A relação sexual que se estabelece é, acima de tudo, uma relação de dominação por parte do homem. Ele vê no erotismo a possibilidade de assumir o papel de cultivador nutrindo a plantação que precisa dele para amadurecer, de mestre que instrui um discípulo. Mais do que isso, ele associa à luxúria e à obscenidade o imaculado, comungando sagrado e profano, atribuindo a si mesmo o ofício de divindade a doutrinar sua apóstola como quem lida com um ser inferior. O chacareiro vê sua parceira como alguém que só se realiza sob os estímulos masculinos.

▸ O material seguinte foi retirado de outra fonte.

(** * task-service frontend: the transport client and the view-state controller

    A shallow embedding of [frontend/src/api.ts], [frontend/src/types.ts] and
    of the [App] component (state, [filters], [load], [onCreate], [onDelete],
    [onStatus] and the event handlers of the rendered inputs).

    - A JavaScript string is represented by the bytes of its UTF-8 encoding
      (Rocq's [string]); the literals of the source are written as they are.
      A surrogate code unit without its partner, which a JavaScript string
      may hold and UTF-8 proper cannot encode, is written as the three bytes
      the encoding scheme gives its code point, so that two strings that
      differ in JavaScript differ here; [USVString] is the conversion of the
      platform that replaces each of them by U+FFFD.
    - A value read from the network is a [json] value or [undefined].
    - An [async] function is a [proc]: a tree of setter calls that stops at
      each [await fetch(..)]; a [Config] holds the component state, the
      requests in flight with what resumes when they resolve, and the log of
      the requests issued. *)

From Stdlib Require Import Ascii String ZArith List Lia.
From stdpp Require Import base decidable option list strings pretty gmap.

Local Open Scope string_scope.
Set Warnings "-register-all".

(** ** Strings *)

Definition byte (n : N) : ascii := ascii_of_N n.

(** The double quote, for the literals of the source that contain one. *)
Definition dquote : string := String (byte 34) EmptyString.

(** UTF-8 encoding of one code point. *)
Definition utf8 (cp : N) : string :=
  let cont (x : N) := byte (128 + x mod 64)%N in
  if (cp <? 128)%N then String (byte cp) EmptyString
  else if (cp <? 2048)%N then
    String (byte (192 + cp / 64)%N) (String (cont cp) EmptyString)
  else if (cp <? 65536)%N then
    String (byte (224 + cp / 4096)%N)
      (String (cont (cp / 64)%N) (String (cont cp) EmptyString))
  else
    String (byte (240 + cp / 262144)%N)
      (String (cont (cp / 4096)%N)
         (String (cont (cp / 64)%N) (String (cont cp) EmptyString))).

(** ECMAScript's WhiteSpace and LineTerminator code points: what
    [String.prototype.trim] removes. *)
Definition white_space_code_points : list N :=
  [ 0x0009; 0x000A; 0x000B; 0x000C; 0x000D; 0x0020; 0x00A0; 0x1680;
    0x2000; 0x2001; 0x2002; 0x2003; 0x2004; 0x2005; 0x2006; 0x2007;
    0x2008; 0x2009; 0x200A; 0x2028; 0x2029; 0x202F; 0x205F; 0x3000;
    0xFEFF ]%N.

Definition white_space_chars : list string :=
  Eval vm_compute in map utf8 white_space_code_points.

(** [strip_prefix w s]: the rest of [s] after its prefix [w]. *)
Fixpoint strip_prefix (w s : string) : option string :=
  match w with
  | EmptyString => Some s
  | String a w' =>
      match s with
      | String b s' => if Ascii.eqb a b then strip_prefix w' s' else None
      | EmptyString => None
      end
  end.

Fixpoint strip_first (ws : list string) (s : string) : option string :=
  match ws with
  | [] => None
  | w :: ws' =>
      match strip_prefix w s with
      | Some r => Some r
      | None => strip_first ws' s
      end
  end.

(** No string of [ws] is a proper prefix of another. *)
Definition prefix_free (ws : list string) : bool :=
  forallb (fun w => forallb (fun w' =>
    match strip_prefix w w' with
    | Some _ => String.eqb w w'
    | None => true
    end) ws) ws.

(** The rest of [s] after one leading white-space character, if it has one. *)
Definition white_space_prefix (s : string) : option string :=
  strip_first white_space_chars s.

Fixpoint drop_white_space (fuel : nat) (s : string) : string :=
  match fuel with
  | O => s
  | S n =>
      match white_space_prefix s with
      | Some r => drop_white_space n r
      | None => s
      end
  end.

Definition trimStart (s : string) : string :=
  drop_white_space (String.length s) s.

Definition is_empty (s : string) : bool :=
  match s with EmptyString => true | String _ _ => false end.

(** Cut [s] where what remains is white space only. *)
Fixpoint trimEnd (s : string) : string :=
  match s with
  | EmptyString => EmptyString
  | String c r =>
      if is_empty (trimStart s) then EmptyString else String c (trimEnd r)
  end.

(** [s.trim()] *)
Definition trim (s : string) : string := trimEnd (trimStart s).

(** A string made of white-space characters only. *)
Inductive white_space_only : string -> Prop :=
| wso_nil : white_space_only EmptyString
| wso_cons w r :
    In w white_space_chars -> white_space_only r ->
    white_space_only (w +:+ r).

(** [blank s]: empty or white space only, the strings for which [!s.trim()]
    holds. *)
Definition blank (s : string) : Prop := white_space_only s.

(** [s] ends with a white-space character. *)
Definition ends_with_white_space (s : string) : Prop :=
  exists a w, s = a +:+ w /\ In w white_space_chars.

(** [v] is [s] without the white space at its two ends. *)
Definition trimmed_of (s v : string) : Prop :=
  (exists w1 w2, s = w1 +:+ v +:+ w2 /\ white_space_only w1 /\ white_space_only w2) /\
  white_space_prefix v = None /\
  ~ ends_with_white_space v.

(** Every byte of [s] satisfies [P]. *)
Fixpoint all_bytes (P : ascii -> bool) (s : string) : bool :=
  match s with
  | EmptyString => true
  | String c r => P c && all_bytes P r
  end.

(** A surrogate code unit without its partner: the bytes [ED], one of [A0]
    to [BF], and a continuation byte. No character of UTF-8 proper starts
    with the first two. *)
Definition lone_surrogate (a b c : ascii) : bool :=
  ((N_of_ascii a =? 237)
   && ((160 <=? N_of_ascii b) && (N_of_ascii b <=? 191))
   && ((128 <=? N_of_ascii c) && (N_of_ascii c <=? 191)))%N.

(** U+FFFD *)
Definition replacement_character : string := Eval vm_compute in utf8 0xFFFD.

(** The conversion to a USVString that the platform applies to a string
    argument of [URLSearchParams]: each surrogate without its partner
    becomes U+FFFD. *)
Fixpoint USVString (s : string) : string :=
  match s with
  | EmptyString => EmptyString
  | String a t =>
      match t with
      | String b (String c r) =>
          if lone_surrogate a b c then replacement_character +:+ USVString r
          else String a (USVString t)
      | _ => String a (USVString t)
      end
  end.

(** A string without such a surrogate. *)
Definition scalar (s : string) : Prop := USVString s = s.

(** JavaScript's truthiness of a string, and [s || undefined]. *)
Definition truthy_string (s : string) : bool := negb (is_empty s).

Definition or_undefined (s : string) : option string :=
  if truthy_string s then Some s else None.

(** [v ?? d] *)
Definition nullish {A} (v : option A) (d : A) : A :=
  match v with Some a => a | None => d end.

Fixpoint join (sep : string) (l : list string) : string :=
  match l with
  | [] => EmptyString
  | [x] => x
  | x :: l' => x +:+ sep +:+ join sep l'
  end.

(** ** Values read from the network or parsed from text *)

(** A value [JSON.parse] or [res.json()] can produce. A number is held as the
    decimal text JavaScript prints for it (both zeros print as 0): the
    program only tests numbers for truth and turns them into text. An
    object is the list of its own properties, each name once. *)
Inductive json : Type :=
| JNull
| JBool (b : bool)
| JNum (repr : string)
| JStr (s : string)
| JArr (l : list json)
| JObj (fields : list (string * json)).

(** A JavaScript value here: a [json] value or [undefined] ([None]). *)
Definition jsval : Type := option json.

(** ToBoolean *)
Definition truthy (v : json) : bool :=
  match v with
  | JNull => false
  | JBool b => b
  | JNum repr => negb (String.eqb repr "0")
  | JStr s => truthy_string s
  | JArr _ | JObj _ => true
  end.

Definition truthy_val (v : jsval) : bool :=
  match v with Some j => truthy j | None => false end.

Fixpoint assoc (k : string) (fields : list (string * json)) : jsval :=
  match fields with
  | [] => None
  | (k', v) :: rest => if String.eqb k k' then Some v else assoc k rest
  end.

(** ToString, [None] when it throws a TypeError. An array joins the
    conversions of its elements with commas, [null] elements as the empty
    string, and throws when one of them does. An object is converted by
    the [toString] it finds: the one of [Object.prototype], which answers
    [[object Object]], unless the object has a property of that name of
    its own; a value read from JSON is no function, so that then nothing
    converts the object and the conversion throws. *)
Fixpoint ToString (v : json) : option string :=
  match v with
  | JNull => Some "null"
  | JBool true => Some "true"
  | JBool false => Some "false"
  | JNum repr => Some repr
  | JStr s => Some s
  | JArr l =>
      join "," <$>
        (fix elements (l : list json) : option (list string) :=
           match l with
           | [] => Some []
           | x :: l' =>
               match (match x with JNull => Some EmptyString | _ => ToString x end) with
               | Some t =>
                   match elements l' with
                   | Some ts => Some (t :: ts)
                   | None => None
                   end
               | None => None
               end
           end) l
  | JObj fields =>
      match assoc "toString" fields with
      | Some _ => None
      | None => Some "[object Object]"
      end
  end.

(** [v.k] for a [v] that is not [null], and a name [k] that no prototype
    defines ([detail], [items]): an own property of an object, [undefined]
    otherwise. *)
Definition prop (v : json) (k : string) : jsval :=
  match v with
  | JObj fields => assoc k fields
  | _ => None
  end.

Tal superioridade aparece a princípio de modo um tanto quanto velado, retraído entre parêntesis, mas acompanhando a aceleração da obra vai aos poucos ganhando espaço até tornar-se opressiva.
A subversão do proprietário da chácara, no entanto, é válida apenas no terreno do sexual. Ele deposita mais entusiasmo na botânica do que no sexo, aplica mais esforço e obtém mais satisfação com as plantas. Assim, quando, ao notar sua cerca viva destruída por formigas, o protagonista é tomado pela cólera e trava uma altercação com a mulher, vem à tona um conservadorismo tirânico por parte dele. O homem, que na cama alicia perversamente o sórdido ao virtuoso, manifesta tresloucado em sua fala a repulsa pelo povo e o fascínio pela manutenção da ordem, esta como organização hierárquica e regra a ser cumprida, ao ponto de ser qualificado como fascista pela companheira.
“O povo nunca chegará ao poder! Não será pois com ele que teria um dia de me haver; ofendido e humilhado, povo é só, e será sempre, a massa dos governados; diz inclusive tolices, que você enaltece, sem se dar conta de que o povo fala e pensa, em geral, segundo a anuência de quem o domina”.
O embate político que permeava o país transporta-se, em Um copo de cólera, do meio coletivo ao privado e está representado pela peleja entre os dois personagens em discordância.
A denúncia do fascismo se faz especialmente relevante se levado em conta o ano de publicação da obra. Em 1978, o Brasil passava pelo conturbado período da ditadura militar. O embate político que permeava o país transporta-se, em Um copo de cólera, do meio coletivo ao privado e está representado pela peleja entre os dois personagens em discordância. Na obra de Raduan Nassar, o discurso atua como delator do caráter emancipador da mulher representante das massas e delator da índole repressiva do homem, espécie de ditador que recusa qualquer intromissão modificadora do arranjo considerado natural por ele.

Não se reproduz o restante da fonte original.